» **Dataset content**

Lemma binary_unit (l : list R) :
  Forall binary l -> Forall (fun z => (0 <= z <= 1)%R) l.
Proof.
  intros H. eapply Forall_impl; [|exact H]. intros z [-> | ->]; lra.
Qed.

(** X7: when the four label tensors read are [float32] tensors of zeros and
    ones, of the shapes of the features they are paired with, the hierarchical
    loss is defined and non-negative. *)
Theorem Hloss_nonneg (l0 l1 : dtensor) (m2 m3 m4 m5 : tensor R)
    (s0 s1 s2 s3 : tensor R) (rest : list (tensor R)) :
  shape s0 = shape m5 -> shape s1 = shape m4 ->
  shape s2 = shape m3 -> shape s3 = shape m2 ->
  Forall binary (data m2) -> Forall binary (data m3) ->
  Forall binary (data m4) -> Forall binary (data m5) ->
  exists h_loss,
    Hloss.construct [l0; l1; TFloat32 m2; TFloat32 m3; TFloat32 m4; TFloat32 m5]
                    (s0 :: s1 :: s2 :: s3 :: rest) = Some h_loss
    /\ (0 <= h_loss)%R.
Proof.
  intros E0 E1 E2 E3 B2 B3 B4 B5.
  unfold Hloss.construct; simpl.
  rewrite (Hloss_term_float _ _ E0); simpl.
  rewrite (Hloss_term_float _ _ E1); simpl.
  rewrite (Hloss_term_float _ _ E2); simpl.
  rewrite (Hloss_term_float _ _ E3); simpl.
  eexists. split; [reflexivity|].
  pose proof (@mean_sigmoid_ce_nonneg s0 _ (binary_unit B5)).
  pose proof (@mean_sigmoid_ce_nonneg s1 _ (binary_unit B4)).
  pose proof (@mean_sigmoid_ce_nonneg s2 _ (binary_unit B3)).
  pose proof (@mean_sigmoid_ce_nonneg s3 _ (binary_unit B2)).
  lra.
Qed.
(** X10: on a Dell page without the heading and without the model span,
    a title [Support for <m> | Dell US], where [m] is not empty and has no
    line feed and no vertical bar, gives [m] stripped of outer white space
    as the model name, or no match when [m] is blank. *)
Theorem dell_title_gives_model (soup : page) (t : element) (m : string) :
  find_class "h1" "product-name" soup = None ->
  find_id "span" "modelName" soup = None ->
  find_tag "title" soup = Some t ->
  text t = "Support for " ++ m ++ " | Dell US" ->
  m <> "" -> Str.all plain_char m = true ->
  dell_parse soup
  = if Str.nonempty (Str.strip m)
    then (Some (Str.strip m), "Model name scraped from page title (fallback).")
    else (None, NOT_ON_PAGE).
Proof.
  intros H1 H2 Ht Htext Hm Hall.
  unfold dell_parse, title_fallback. rewrite H1, H2, Ht, Htext.
  assert (Hc : Str.contains "Support for" ("Support for " ++ m ++ " | Dell US") = true)
    by reflexivity.
  rewrite Hc, (dell_title_search m Hm Hall). cbn [Re.group1].
  destruct (Str.nonempty (Str.strip m)); reflexivity.
Qed.

Lemma dell_title_gives_model_witness :
  (find_tag "title" [mkElement "title" [] None "Support for ThinkPad X1 | Dell US"]
   = Some (mkElement "title" [] None "Support for ThinkPad X1 | Dell US")
   /\ "ThinkPad X1" <> "" /\ Str.all plain_char "ThinkPad X1" = true)
  /\ dell_parse [mkElement "title" [] None "Support for ThinkPad X1 | Dell US"]
     = (Some "ThinkPad X1", "Model name scraped from page title (fallback).").
Proof.
  split; [split; [reflexivity | split; [discriminate | reflexivity]] |].
  apply (dell_title_gives_model _ (mkElement "title" [] None
                                      "Support for ThinkPad X1 | Dell US") "ThinkPad X1");
    try reflexivity; discriminate.
Defined.

(** A greedy run of a class takes the whole run when what follows does not
    start with a character of the class. *)
Lemma greedy_run_to_end {R} (p : char -> bool) (name : string) (cap : option string)
    (k : @Re.cont R) :
  match name with String c _ => p c = false | EmptyString => True end ->
  is_Some (k false name cap) ->
  forall sp lo b,
    lo <= Str.length sp -> Str.all p sp = true ->
    Re.rep_exec true p lo None b (sp ++ name) cap k
    = k (b && negb (Str.nonempty sp)) name cap.
Proof.
  intros Hhead [x Hx]. induction sp as [|c sp IH]; intros lo b Hlo Hall.
  - cbn in Hlo. assert (lo = 0) as -> by lia.
    rewrite app_empty_l, andb_true_r.
    destruct name as [|d name]; cbn; [reflexivity | now rewrite Hhead].
  - rewrite app_cons. cbn [Re.rep_exec].
    cbn in Hall. apply andb_true_iff in Hall as [Hc Hall]. rewrite Hc.
    cbn [option_map]. rewrite IH; [|cbn in Hlo; lia | exact Hall].
    cbn [andb Str.nonempty negb]. rewrite andb_false_r, Hx. reflexivity.
Qed.

Lemma lstrip_length (s : string) : Str.length (Str.lstrip s) <= Str.length s.
Proof.
  induction s as [|c s IH]; cbn; [lia |].
  destruct (Str.is_space c); cbn; lia.
Qed.

Lemma rstrip_length (s : string) : Str.length (Str.rstrip s) <= Str.length s.
Proof.
  induction s as [|c s IH]; cbn; [lia |].
  destruct (Str.rstrip s); [destruct (Str.is_space c)|]; cbn in *; lia.
Qed.

Lemma trimmed_head (s : string) :
  Doc.trimmed s -> match s with String c _ => Str.is_space c = false | EmptyString => True end.
Proof.
  unfold Doc.trimmed, Str.strip. destruct s as [|c s]; [trivial |].
  destruct (Str.is_space c) eqn:Hc; [|reflexivity].
  cbn [Str.lstrip]. rewrite Hc. intros H.
  apply (f_equal Str.length) in H. cbn in H.
  pose proof (rstrip_length (Str.lstrip s)). pose proof (lstrip_length s). lia.
Qed.

Lemma trimmed_rstrip (s : string) : Doc.trimmed s -> Str.rstrip s = s.
Proof.
  intros H. pose proof (trimmed_head s H) as Hh.
  unfold Doc.trimmed, Str.strip in H.
  destruct s as [|c s]; [reflexivity |].
  cbn [Str.lstrip] in H. now rewrite Hh in H.
Qed.

Lemma rstrip_app_r (a name : string) :
  Str.rstrip name = name -> name <> "" -> Str.rstrip (a ++ name) = a ++ name.
Proof.
  intros Hr Hn. induction a as [|c a IH]; [exact Hr |].
  rewrite app_cons. cbn [Str.rstrip]. rewrite IH.
  destruct (a ++ name) eqn:E; [|reflexivity].
  apply app_eq_empty in E as [_ E]. contradiction.
Qed.

Lemma strip_prefix_app_ci (lit p r : string) :
  Str.strip_prefix (Re.eq_char true) lit p = Some "" ->
  Str.strip_prefix (Re.eq_char true) lit (p ++ r) = Some r.
Proof.
  revert p. induction lit as [|a lit IH]; intros p.
  - cbn. intros [= ->]. reflexivity.
  - destruct p as [|c p]; [discriminate |].
    rewrite app_cons. cbn [Str.strip_prefix].
    destruct (Re.eq_char true a c); [apply IH | discriminate].
Qed.
(** * WasteImageClassification: the response parser, the prompt, the
      image encoder and the start-up path of [WC.py]

    A shallow embedding of [src/WC.py].  Python [str] values are sequences
    of Unicode code points, [bytes] values are sequences of bytes, raised
    exceptions are values of [outcome], and the calls into Streamlit, the
    camera and the Groq client are recorded as a trace of events. *)

From Stdlib Require Import NArith List String Ascii Bool Lia.
From Stdlib.Strings Require Import Byte.
From stdpp Require Import gmap strings.
Import ListNotations.

Local Open Scope N_scope.
Local Open Scope list_scope.

(** ** Python strings *)

Module PyStr.

(** A [str] is a sequence of code points. *)
Abbreviation pystr := (list N).

(** A literal of the source, written as a Rocq string (ASCII only). *)
Definition py (s : string) : pystr :=
  List.map N_of_ascii (list_ascii_of_string s).

Arguments py : simpl never.

Definition nl : pystr := [10].

(** [str.isspace] on one code point: the code points with the Unicode
    White_Space property or a bidirectional type of WS, B or S, which is
    the set [str.strip()] removes. *)
Definition isspace (c : N) : bool :=
  ((9 <=? c) && (c <=? 13)) || ((28 <=? c) && (c <=? 32))
  || (c =? 133) || (c =? 160) || (c =? 5760)
  || ((8192 <=? c) && (c <=? 8202))
  || (c =? 8232) || (c =? 8233) || (c =? 8239) || (c =? 8287)
  || (c =? 12288).

(** [c in chars] for a character [c]. *)
Definition char_in (chars : pystr) (c : N) : bool :=
  existsb (N.eqb c) chars.

(** Drop the longest prefix whose characters satisfy [p]. *)
Fixpoint lstrip_with (p : N -> bool) (s : pystr) : pystr :=
  match s with
  | [] => []
  | c :: s' => if p c then lstrip_with p s' else s
  end.

Definition rstrip_with (p : N -> bool) (s : pystr) : pystr :=
  rev (lstrip_with p (rev s)).

(** [s.strip()] *)
Definition strip (s : pystr) : pystr :=
  rstrip_with isspace (lstrip_with isspace s).

(** [s.lstrip(chars)] *)
Definition lstrip (chars s : pystr) : pystr :=
  lstrip_with (char_in chars) s.

(** [s.split(sep)] for a separator of one character: one piece more than
    there are separators, the empty string giving one empty piece. *)
Fixpoint split (sep : N) (s : pystr) : list pystr :=
  match s with
  | [] => [[]]
  | c :: s' =>
      if c =? sep then [] :: split sep s'
      else match split sep s' with
           | [] => [[c]]
           | piece :: pieces => (c :: piece) :: pieces
           end
  end.

(** [sep.join(parts)] *)
Fixpoint join (sep : pystr) (parts : list pystr) : pystr :=
  match parts with
  | [] => []
  | [p] => p
  | p :: rest => p ++ sep ++ join sep rest
  end.

(** [s.startswith(p)] *)
Fixpoint startswith (p s : pystr) : bool :=
  match p, s with
  | [], _ => true
  | _ :: _, [] => false
  | a :: p', b :: s' => (a =? b) && startswith p' s'
  end.

(** The number of positions of [s] at which [sub] starts.  When it is 1,
    [sub] occurs exactly once in [s] and [s.count(sub)] is 1. *)
Fixpoint occurrences (sub s : pystr) : nat :=
  match s with
  | [] => if startswith sub [] then 1%nat else 0%nat
  | _ :: s' => ((if startswith sub s then 1 else 0) + occurrences sub s')%nat
  end.

End PyStr.
Import PyStr.

(** ** Exceptions and results *)

(** A raised exception: the names of its class and of the classes it
    inherits from, most specific first, and its message. *)
Record exn := MkExn { exn_mro : list string; exn_msg : pystr }.

(** [isinstance(e, cls)] *)
Definition isinstance (e : exn) (cls : string) : bool :=
  existsb (String.eqb cls) (exn_mro e).

Definition IndexError (msg : pystr) : exn :=
  MkExn ["IndexError"; "LookupError"; "Exception"; "BaseException"]%string msg.
Definition AttributeError (msg : pystr) : exn :=
  MkExn ["AttributeError"; "Exception"; "BaseException"]%string msg.
Definition ValueError (msg : pystr) : exn :=
  MkExn ["ValueError"; "Exception"; "BaseException"]%string msg.

(** What evaluating an expression gives: a value or a raised exception. *)
Inductive outcome (A : Type) : Type :=
| Return (a : A)
| Raise (e : exn).
Arguments Return {A} a.
Arguments Raise {A} e.

Definition obind {A B} (m : outcome A) (f : A -> outcome B) : outcome B :=
  match m with
  | Return a => f a
  | Raise e => Raise e
  end.

#[global] Instance outcome_ret : MRet outcome := @Return.
#[global] Instance outcome_bind : MBind outcome := fun A B f m => obind m f.

(** [l[i]] for a list and a non-negative index. *)
Definition getitem {A} (l : list A) (i : nat) : outcome A :=
  match nth_error l i with
  | Some x => Return x
  | None => Raise (IndexError (py "list index out of range"))
  end.

(** ** Bytes, UTF-8 and Base64 *)

Definition UnicodeDecodeError (msg : pystr) : exn :=
  MkExn ["UnicodeDecodeError"; "UnicodeError"; "ValueError"; "Exception";
         "BaseException"]%string msg.
Definition BinasciiError (msg : pystr) : exn :=
  MkExn ["Error"; "ValueError"; "Exception"; "BaseException"]%string msg.

Module Utf8.

Definition is_cont (b : N) : bool := (128 <=? b) && (b <? 192).

Definition invalid : exn :=
  UnicodeDecodeError (py "'utf-8' codec can't decode bytes").
(** * IMDBspider: the chart-extraction pipeline

    A shallow embedding of [IMDBapp/control_panel.py] (the Flask control
    panel) and of [IMDBapp/proyecto_imdb/spiders/imdb.py] (the Scrapy
    spider), followed by the properties of the pipeline: filter
    normalisation, URL construction, the fetch-with-retry step, the two
    extractors, the merger and the result assembly.

    Conventions of the embedding.
    - Python [str] is [string], a text of ASCII characters: the markup,
      the urls and the form fields are taken to hold no other character,
      so [\d] is [0-9], [re.IGNORECASE] is ASCII case folding, and
      [str.strip] and [int] see the ASCII white space only.
    - Python [int] is [Z]; [int(...)] of a text with more than 4300 digits
      raises [ValueError], as the interpreter does by default.
    - A [dict] keyed by strings whose values are read back by key is a
      [gmap string _]; a decoded JSON object keeps its pairs in a list.
    - A function that can raise returns a [result]; the network is an
      oracle and [fetch_chart] threads the trace of the requests it sent.
    - [json.loads] belongs to the Python library, not to this repository:
      the parsers take the decoder as an argument [loads], whose outcome is
      a value, [json.JSONDecodeError], or one of the two other exceptions
      [json.loads] raises on a text ([RecursionError], [ValueError]);
      [Json.loads] is a reference decoder used to run the parsers on
      concrete markup. *)

From Stdlib Require Import ZArith Ascii String List Bool Lia Sorted.
From stdpp Require Import base option gmap strings list.

Local Open Scope Z_scope.

(** ** Python runtime: exceptions, text, integers, slices *)

Module Py.

Inductive exn : Type :=
| TypeError
| ValueError
| RecursionError
| HTTPError (status : Z)
| ConnectionError.

Inductive result (A : Type) : Type :=
| Ok (a : A)
| Raise (e : exn).
Arguments Ok {A} a.
Arguments Raise {A} e.

Definition bind {A B} (r : result A) (k : A -> result B) : result B :=
  match r with
  | Ok a => k a
  | Raise e => Raise e
  end.

Definition code (c : ascii) : nat := nat_of_ascii c.
(** * pyblish-qml: the host bridge ([pyblish_qml/host.py])

    A shallow embedding of the orchestration bridge between a host
    application and the QML GUI subprocess: the process-wide registry
    [_state], the dispatch wrapper, the host adapter chain and the
    show / publish / validate lifecycle.

    Python code is embedded in a state-and-exception monad [M] over a
    record [World] that gathers every piece of mutable data [host.py]
    touches.  Calls into collaborators that live outside [host.py] (the IPC
    server and proxy, Qt, the host applications) get their outcome from an
    [Oracle] and leave an [event] in the world's trace. *)

From stdpp Require Import base option list gmap strings.
From Stdlib Require Import Ascii String.

Local Open Scope string_scope.
Local Open Scope list_scope.

(** ** Exceptions *)

(** The exception classes that occur in [host.py], plus [KeyboardInterrupt]
    and [SystemExit], which derive from [BaseException] but not from
    [Exception].  [IOError] and [OSError] are kept apart, as in Python 2
    (the source uses [inspect.getargspec]); Python 3 makes them one class.
    No statement below says of [OSError], where an [IOError] clause is
    involved, anything that holds on one interpreter only. *)
Inductive exn : Type :=
  | ImportError
  | IOError
  | OSError
  | KeyError (key : string)
  | TypeError (msg : string)
  | AttributeError
  | RuntimeError
  | ValueError
  | AssertionError (msg : string)
  | KeyboardInterrupt
  | SystemExit.

(** [except Exception] *)
Definition is_Exception (e : exn) : bool :=
  match e with
  | KeyboardInterrupt | SystemExit => false
  | _ => true
  end.

(** [except ImportError] *)
Definition is_ImportError (e : exn) : bool :=
  match e with ImportError => true | _ => false end.

(** [except (IOError, KeyError)] *)
Definition is_IOError_or_KeyError (e : exn) : bool :=
  match e with IOError | KeyError _ => true | _ => false end.

(** [except RuntimeError] *)
Definition is_RuntimeError (e : exn) : bool :=
  match e with RuntimeError => true | _ => false end.

Inductive result (A : Type) : Type :=
  | Ok (a : A)
  | Raise (e : exn).
Arguments Ok {A} a.
Arguments Raise {A} e.

(** ** Python values held by the registry *)

(** What [inspect.getargspec] reports of a function: the names of its
    positional parameters, and the names of [*args] and [**kwargs] when it
    has them. *)
Record wrapper : Type := Wrapper {
  w_name : string;
  w_args : list string;
  w_varargs : option string;
  w_keywords : option string
}.

(** A Qt widget with its chain of parents. *)
Inductive window : Type :=
  | TopWindow (objectName : string)
  | ChildWindow (objectName : string) (parent : window).

Inductive value : Type :=
  | VNone
  | VBool (b : bool)
  | VStr (s : string)
  | VServer (id : nat)          (* reference to an [ipc.server.Server] *)
  | VProxy (id : nat)           (* reference to an [ipc.server.Proxy] *)
  | VWrapper (w : wrapper)      (* the closure [_wrapper] around [w] *)
  | VWindow (win : window).

(** Python truth value, as tested by [if x:] and [not x]. *)
Definition truthy (v : value) : bool :=
  match v with
  | VNone => false
  | VBool b => b
  | VStr s => negb (String.eqb s EmptyString)
  | VServer _ | VProxy _ | VWrapper _ | VWindow _ => true
  end.
(** [X10] Malformed requests are answered 500, not 400. When
    [request.get_json()] raises; when the body is [true] or a number other
    than zero (['message' in data] raises the [TypeError] of a membership
    test on the body); when it is a list holding the string ["message"] or a
    string containing it ([data['message']] raises the [TypeError] of a
    subscript on the body); and when it is an object whose ["message"] is not
    a string ([.strip] raises the [AttributeError] of that value): the
    endpoint answers 500 with [str(e)] of the exception raised, each with its
    own text, calls no service and returns the session as it was. *)
Theorem malformed_requests_are_answered_500 :
  forall (session : Session) (w : world),
    (forall e,
        chat_endpoint (Raised e) session w
        = mkRun (Returned (refusal 500 (exn_str e), session)) w [])
    /\ (forall data,
          truthy data = true ->
          (exists b, data = VBool b) \/ (exists n, data = VInt n)
          \/ (exists x, data = VFloat x) ->
          chat_endpoint (Returned data) session w
          = mkRun (Returned (refusal 500 (exn_str (TypeError Membership data)), session))
              w [])
    /\ (forall data,
          (exists items, data = VList items) \/ (exists s, data = VStr s) ->
          contains "message" data = Returned true ->
          chat_endpoint (Returned data) session w
          = mkRun (Returned (refusal 500 (exn_str (TypeError Subscript data)), session))
              w [])
    /\ (forall entries v,
          dict_get entries "message" = Some v ->
          (forall raw, v <> VStr raw) ->
          chat_endpoint (Returned (VDict entries)) session w
          = mkRun (Returned (refusal 500 (exn_str (AttributeError "strip" v)), session))
              w []).
Proof.
  intros session w. split; [|split; [|split]].
  - intros e. open_endpoint. now rewrite (bind_lift_raised _ _ _ _ eq_refl).
  - intros data Ht Hshape. apply endpoint_refuses. right. split; [exact Ht|].
    right. left. exists (TypeError Membership data).
    destruct Hshape as [(b & ->)|[(n & ->)|(x & ->)]]; auto.
  - intros data Hshape Hc. apply endpoint_refuses. right.
    assert (Ht : truthy data = true).
    { destruct Hshape as [(items & ->)|(s & ->)].
      - destruct items; [discriminate|reflexivity].
      - destruct s; [discriminate|reflexivity]. }
    split; [exact Ht|]. right. right. split; [exact Hc|]. left.
    exists (TypeError Subscript data).
    destruct Hshape as [(items & ->)|(s & ->)]; auto.
  - intros entries v Hget Hnot. destruct (dict_get_truthy _ _ _ Hget) as [Ht Hc].
    apply endpoint_refuses. right. split; [exact Ht|]. right. right.
    split; [exact Hc|]. right. exists v. split; [cbn; now rewrite Hget|].
    left. exists (AttributeError "strip" v). destruct v; auto. now destruct (Hnot s).
Qed.

(** [X11] A request with a message is served by [chat]. When the body is a
    JSON object whose ["message"] is a string that does not strip to nothing,
    the endpoint runs [chat] on the stripped message with the logs of the
    session (empty when absent); its service calls are those of [chat]. If
    [chat] returns its tuple the answer is sent with status 200 and the
    session takes the returned logs, items without ["plans"]; if [chat]
    returns [None] the unpacking raises [TypeError] and the status is 500 with
    the text of that error; if [chat] raises [e] the status is 500 with
    [str(e)]; in both the session is returned as it was. *)
Theorem message_is_stripped_and_served :
  forall (entries : list (string * value)) (raw : string) (session : Session) (w : world),
    message_request entries raw ->
    str_strip raw <> EmptyString ->
    let step := chat (str_strip raw) (get_or_empty (session_history session))
                  (get_or_empty (session_prev_questions session)) w in
    let served := chat_endpoint (Returned (VDict entries)) session w in
    calls served = calls step
    /\ after served = after step
    /\ (forall answer history' prev_questions',
          result step = Returned (Some (answer, history', prev_questions')) ->
          result served
          = Returned
              (mkResponse [("success", VBool true); ("response", VStr answer)] 200,
               mkSession
                 (Some (map (fun item => mkItem (user item) (bot item) None) history'))
                 (Some prev_questions')))
    /\ (result step = Returned None ->
        result served
        = Returned (refusal 500 (exn_str (TypeError Unpacking VNone)), session))
    /\ (forall e,
          result step = Raised e ->
          result served = Returned (refusal 500 (exn_str e), session)).
Proof.
  intros entries raw session w Hmsg Hnonempty. cbv zeta.
  rewrite (chat_endpoint_served _ _ session w Hmsg Hnonempty). cbv zeta.
  cbn [calls after result]. repeat split; auto.
  - intros answer history' prev_questions' H. now rewrite H.
  - intros H. now rewrite H.
  - intros e H. now rewrite H.
Qed.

» **What you will do**
Write out the material above exactly, please, from its first line up to and including the line where "Theorem Hloss_nonneg (l0" appears, and stop there.

» **The completed task**
Lemma binary_unit (l : list R) :
  Forall binary l -> Forall (fun z => (0 <= z <= 1)%R) l.
Proof.
  intros H. eapply Forall_impl; [|exact H]. intros z [-> | ->]; lra.
Qed.

(** X7: when the four label tensors read are [float32] tensors of zeros and
    ones, of the shapes of the features they are paired with, the hierarchical
    loss is defined and non-negative. *)
Theorem Hloss_nonneg (l0 l1 : dtensor) (m2 m3 m4 m5 : tensor R)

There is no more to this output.